Ya sabía por Hailey que él estaba sufriendo Deterioro Psiónico, pero fue Valerica quien le contó cómo su condición empeoró.

Gabrielle ignoró a Hugo, que estaba diciendo algo en el comunicador mientras pensaba.

«¿Así que el maldito que lastimó a mi hijo está muerto a manos de un alienígena?

¿Un alienígena, parte de la especie que pensé que había secuestrado a mi hijo?»
De repente, Gabrielle tuvo un pensamiento loco que podría hacer que le dispararan si lo expresara en voz alta, pero las palabras que aquella criatura le había dicho en Orollo tenían cierta influencia sobre su mente en este punto.

—¡¿Gabrielle?!

—gritó Hugo una vez más, haciendo que volviera al momento.

—Oh lo siento Hugo, estaba equivocada, no sé nada sobre la criatura con la que están lidiando, mis instintos parecían erróneos.

Tengo que irme ahora, tengo algunas reuniones que debo organizar.

—Después de que le colgaran, Hugo se recostó en su silla, tomando un batido de su escritorio para calmar sus nervios.

Después de dar un sorbo relajante, o siete, pensó en voz alta:
—Mierda, no debería haber mencionado lo de Arges hasta tener más información, ella es una pequeña rencorosa y preferiría que su asesino quedara libre, incluso si fuera un alienígena…

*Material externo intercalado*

(** C16 -- Adding an item to a page.  On a well-formed page [PageAddItemExtended] does not panic and copies inside the page.  It either refuses, and the
    entries stay, or puts one entry with the bytes of the item at the offset it returns: the one asked for; inserted before the entry
    there, or in place of an unused one, or behind the last.  The other entries keep their bytes, the special space is
    not touched and the page is well-formed again. *)
Theorem page_add_item (item : bytes) (offsetNumber : OffsetNumber) (flags : Z) (p : bytes) :
  page_ok p -> 0 < len item < 2 ^ 31 - 8 -> Forall is_byte item -> 0 <= offsetNumber ->
  exists o p', PageAddItemExtended item offsetNumber flags p = Done (o, p') /\ page_ok p' /\ special_space p' = special_space p /\
    (o = InvalidOffsetNumber /\ view p' = view p \/
     1 <= o <= Z.of_nat (length (view p)) + 1 /\ (OffsetNumberIsValid offsetNumber = true -> o = offsetNumber) /\
     (asked offsetNumber flags = false -> o <= Z.of_nat (length (view p)) -> view p !! Z.to_nat (o - 1) = Some unused_entry) /\
     view p' = add_entry (asked offsetNumber flags) (Z.to_nat (o - 1)) (normal_entry item) (view p)).
Proof.
  intros Hp Hi Hb Hoff. destruct (page_shape p Hp) as (n & H & _). pose proof (MAXALIGN_bounds (len item) ltac:(lia)) as [HA _].
  assert (Hn : Z.of_nat (length (view p)) = n) by (unfold view; rewrite length_map; by apply (shape_length _ _ _ _ _ H)). destruct (sh_lines _ _ _ _ _ H) as [Hn0 _].
  destruct (select_offset offsetNumber (n + 1) flags p) as [[[o sh] p1]|] eqn:Es.
  2:{ exists InvalidOffsetNumber, p. split; [|split; [done|split; [done|by left]]]. unfold PageAddItemExtended.
      rewrite corrupted_page_false by (by apply page_not_corrupted). by rewrite (limit_next _ _ _ _ _ H), Es. }
  destruct (select_spec _ _ _ _ _ _ _ Hn0 Hoff Es) as (Hp1 & Ho & Hval & Hsel). destruct (hint_same p n p1 Hp H Hp1) as (H1 & H2 & H3 & _ & _ & H6 & H7).
  destruct (decide (o <= n + 1 /\ tst flags PAI_IS_HEAP && (o >? MaxHeapTuplesPerPage) = false /\
    (if (o =? n + 1) || sh then pd_lower p + SizeOfItemIdData else pd_lower p) <= pd_upper p - MAXALIGN (len item))) as [(Hon & Hheap & Hle)|Hnot].
  - destruct (add_selected p n item offsetNumber flags o sh p1) as (p' & E & Hok & Hsp & Hv); try done.
    exists o, p'. split; [done|]. split; [done|]. split; [done|]. right. rewrite Hn. split; [lia|]. split; [done|]. split; [|done].
    intros Hask Hle'. specialize (Hsel Hon).
    assert (Hfree : free_lp (PageGetItemId o p)) by (destruct sh; [destruct Hsel; congruence|]; destruct Hsel as [?|(_ & _ & ?)]; [lia|done]).
    unfold view. rewrite list_lookup_fmap, (shape_lookup _ _ _ _ _ _ H) by lia. simpl. by rewrite free_entry.
  - exists InvalidOffsetNumber, p1. split; [|split; [done|split; [done|by left]]]. unfold PageAddItemExtended.
    rewrite corrupted_page_false by (by apply page_not_corrupted). rewrite (limit_next _ _ _ _ _ H), Es, s32_small, H6, H7 by lia.
    destruct (Z.gtb_spec o (n + 1)) as [|Hon]; [done|]. destruct (_ && _); [done|]. set (low := if (o =? n + 1) || sh then pd_lower p + SizeOfItemIdData else pd_lower p) in *.
    destruct (Z.gtb_spec low (pd_upper p - MAXALIGN (len item))) as [|Hle]; [done|]. exfalso. by apply Hnot.
Qed.
(* ===== verification/PageCompact.v ===== *)
(** * Compaction of a page

    [compactify_tuples] moves the items to the end of the page, inside the page when they are in order and through a
    copy of the page otherwise; runs of adjacent items are moved as one.  Either way every item arrives with its bytes, although the places
    of different items overlap before and after. *)
From S2P Require Import Prelude TransactionId ItemPtr Bytes Page PageInv PageAdd.
Local Open Scope Z_scope.

(** ** Where the items go *)

Definition total (items : list itemIdCompactData) : Z := foldr (fun i z => alignedlen i + z) 0 items.

(** The items with their places below [upper]. *)
Fixpoint places (upper : Z) (items : list itemIdCompactData) : list (itemIdCompactData * Z) :=
  match items with
  | [] => []
  | i :: rest => (i, upper - alignedlen i) :: places (upper - alignedlen i) rest
  end.

(** The line pointers follow. *)
Fixpoint relocate (upper : Z) (items : list itemIdCompactData) (L : list ItemIdData) : list ItemIdData :=
  match items with
  | [] => L
  | i :: rest => relocate (upper - alignedlen i) rest (alter (set_lp_off (upper - alignedlen i)) (Z.to_nat (offsetindex i)) L)
  end.

(** The item is on the page, one of [n]. *)
Definition in_page (n : Z) (i : itemIdCompactData) : Prop :=
  0 <= offsetindex i < n /\ 24 + 4 * n <= itemoff i /\ 0 <= alignedlen i /\ item_end i <= BLCKSZ.

Lemma total_nonneg n items : Forall (in_page n) items -> 0 <= total items.
Proof. induction 1 as [|i items (_ & _ & ? & _) _ IH]; simpl; lia. Qed.

Lemma alter_insert {A} (f : A -> A) (k : nat) x (l : list A) : l !! k = Some x -> alter f k l = <[k := f x]> l.
Proof. revert k. induction l as [|y l IH]; intros [|k]; [done..|by intros [= ->]|]. intros E. cbn. f_equal. by apply IH. Qed.
(* ===== verification/PageRepair.v ===== *)
(** * Defragmentation

    [PageRepairFragmentation] keeps every entry of a heap page and its bytes, drops the unused line pointers at the end and joins
    all free space. *)
From stdpp Require Import sorting.
From S2P Require Import Prelude TransactionId ItemPtr Bytes Page PageInv PageAdd PageCompact.
Local Open Scope Z_scope.

(** ** The items of a page *)

Definition item_of (k : Z) (i : ItemIdData) : itemIdCompactData := {| offsetindex := k; itemoff := lp_off i; alignedlen := MAXALIGN (lp_len i) |}.

Fixpoint items_of (k : Z) (l : list ItemIdData) : list itemIdCompactData :=
  match l with
  | [] => []
  | i :: l => if lp_len i =? 0 then items_of (k + 1) l else item_of k i :: items_of (k + 1) l
  end.

(** The line pointers with their items packed below [upper]. *)
Fixpoint repack (upper : Z) (l : list ItemIdData) : list ItemIdData :=
  match l with
  | [] => []
  | i :: l => if lp_len i =? 0 then i :: repack upper l
              else set_lp_off (upper - MAXALIGN (lp_len i)) i :: repack (upper - MAXALIGN (lp_len i)) l
  end.

Lemma aligned_pos i : lp_fits i -> stored i -> 0 < MAXALIGN (lp_len i) < 2 ^ 15 + 8 /\ MAXALIGN (lp_len i) mod 8 = 0.
Proof. intros (_ & _ & H) Hs. unfold stored in Hs. pose proof (MAXALIGN_bounds (lp_len i) ltac:(lia)) as [? ?]. split; [lia|done]. Qed.

Lemma items_of_in k l j : j ∈ items_of k l -> exists (m : nat) i, l !! m = Some i /\ stored i /\ j = item_of (k + Z.of_nat m) i.
Proof.
  revert k. induction l as [|i l IH]; intros k Hj; cbn [items_of] in Hj; [by apply not_elem_of_nil in Hj|].
  assert (Hrest : j ∈ items_of (k + 1) l -> exists (m : nat) i0, (i :: l) !! m = Some i0 /\ stored i0 /\ j = item_of (k + Z.of_nat m) i0).
  { intros (m & i0 & Hm & Hs & ->)%IH. exists (S m), i0. split; [done|]. split; [done|]. f_equal. lia. }
  destruct (Z.eqb_spec (lp_len i) 0); [by apply Hrest|]. apply elem_of_cons in Hj as [->|Hj]; [|by apply Hrest]. exists 0%nat, i. split; [done|]. split; [done|]. f_equal. lia.
Qed.

Section items.
Context (u s : Z) (l : list ItemIdData) (Hok : lines_ok u s l) (Hf : Forall lp_fits l).

Lemma items_at : Forall (item_at u s l) (items_of 0 l).
Proof.
  apply list.Forall_forall. intros j (m & i & Hm & Hs & ->)%items_of_in. rewrite list.Forall_forall in Hf. pose proof (lo_placed _ _ _ Hok) as Hp. rewrite list.Forall_forall in Hp.
  assert (Hin : i ∈ l) by (by eapply list_elem_of_lookup_2). destruct (proj1 (Hp i Hin) Hs) as (H1 & H2 & _). destruct (aligned_pos i (Hf i Hin) Hs) as [? _].
  split; [exists i; split; [cbn; by rewrite Z.add_0_l, Nat2Z.id|done]|]. split; [done|]. split; [done|cbn; lia].
Qed.

Lemma items_on_page n : Z.of_nat (length l) = n -> 24 + 4 * n <= u -> s <= BLCKSZ -> Forall (in_page n) (items_of 0 l).
Proof.
  intros Hn Hu Hs. pose proof items_at as Ha. rewrite list.Forall_forall in Ha |- *. intros j Hj. destruct (Ha j Hj) as (_ & H1 & H2 & H3).
  destruct (items_of_in _ _ _ Hj) as (m & i & Hm & _ & ->). apply lookup_lt_Some in Hm. cbn [item_of offsetindex itemoff alignedlen] in *. unfold in_page. cbn. unfold item_end in *. cbn in *. lia.
Qed.

Lemma items_clear k : all_clear (items_of k l).
Proof.
  revert k. clear Hf. induction l as [|i l' IH]; intros k; cbn [items_of]; [done|]. apply lines_ok_cons in Hok as (_ & Ha & Hl).
  destruct (Z.eqb_spec (lp_len i) 0) as [|Hs]; [by apply IH|]. split; [|by apply IH]. apply list.Forall_forall. intros j (m & i' & Hm & Hs' & ->)%items_of_in.
  rewrite list.Forall_forall in Ha. exact (Ha i' (list_elem_of_lookup_2 _ _ _ Hm) Hs Hs').
Qed.
End items.

(** Items that are clear of each other need no more room than there is. *)
Lemma total_perm l k : l ≡ₚ k -> total l = total k.
Proof. unfold total. induction 1; simpl; lia. Qed.

Lemma all_clear_perm l k : l ≡ₚ k -> all_clear l -> all_clear k.
Proof.
  assert (Hsym : forall i j, clear_of i j -> clear_of j i) by (intros i j [?|?]; [by right|by left]).
  induction 1 as [|i l k HP IH|i j l|l1 l2 l3 _ IH1 _ IH2]; [done| | |by auto].
  - intros [Hi Hl]. split; [by rewrite <- HP|by apply IH].
  - intros [Hj [Hi Hl]]. apply Forall_cons in Hj as [Hij Hj]. split; [constructor; [by apply Hsym|done]|done].
Qed.

Definition off_le (i j : itemIdCompactData) : Prop := itemoff i <= itemoff j.
#[local] Instance off_le_dec i j : Decision (off_le i j).
Proof. unfold off_le. apply _. Defined.
#[local] Instance off_le_total : Total off_le.
Proof. intros i j. unfold off_le. lia. Qed.
#[local] Instance off_le_trans : Transitive off_le.
Proof. intros i j k. unfold off_le. lia. Qed.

Gabrielle podría meterse en muchos problemas si alguien descubriera que estaba ocultando información.

Usando su autoridad, Hugo borró el registro de comunicación, decidiendo permitirle a Gabrielle una excepción; ella ya había proporcionado suficiente información sobre la criatura que podría ayudar en la búsqueda.

…
Mientras tanto, de vuelta donde Sofía, Janine acababa de presentarse frente a Sofía y anunció sus informes.

—Cuando vino a entregarme la información que pediste, estaba cubierta de pies a cabeza de sangre y vísceras.

Nunca he visto a alguien sonreír tan jubilosa mientras estaba empapada en sangre —respondió a la pregunta de Sofía.

Sofía sonrió al escuchar eso.

—Pensé que mi Jinx se divertiría en esta guerra.

No me sorprende en lo más mínimo.

Gracias Janine, Apolo tuvo razón al traerte a mi servicio, te has convertido en una parte integral de mi equipo de inteligencia.

Buen trabajo.

Puedes retirarte a tu habitación ahora, te prometo una semana de descanso —dijo Sofía mientras comenzaba a hacer algo de papeleo.

Después de un momento, se dio cuenta de que el delicioso pedazo de carne prohibida frente a ella todavía no se había movido.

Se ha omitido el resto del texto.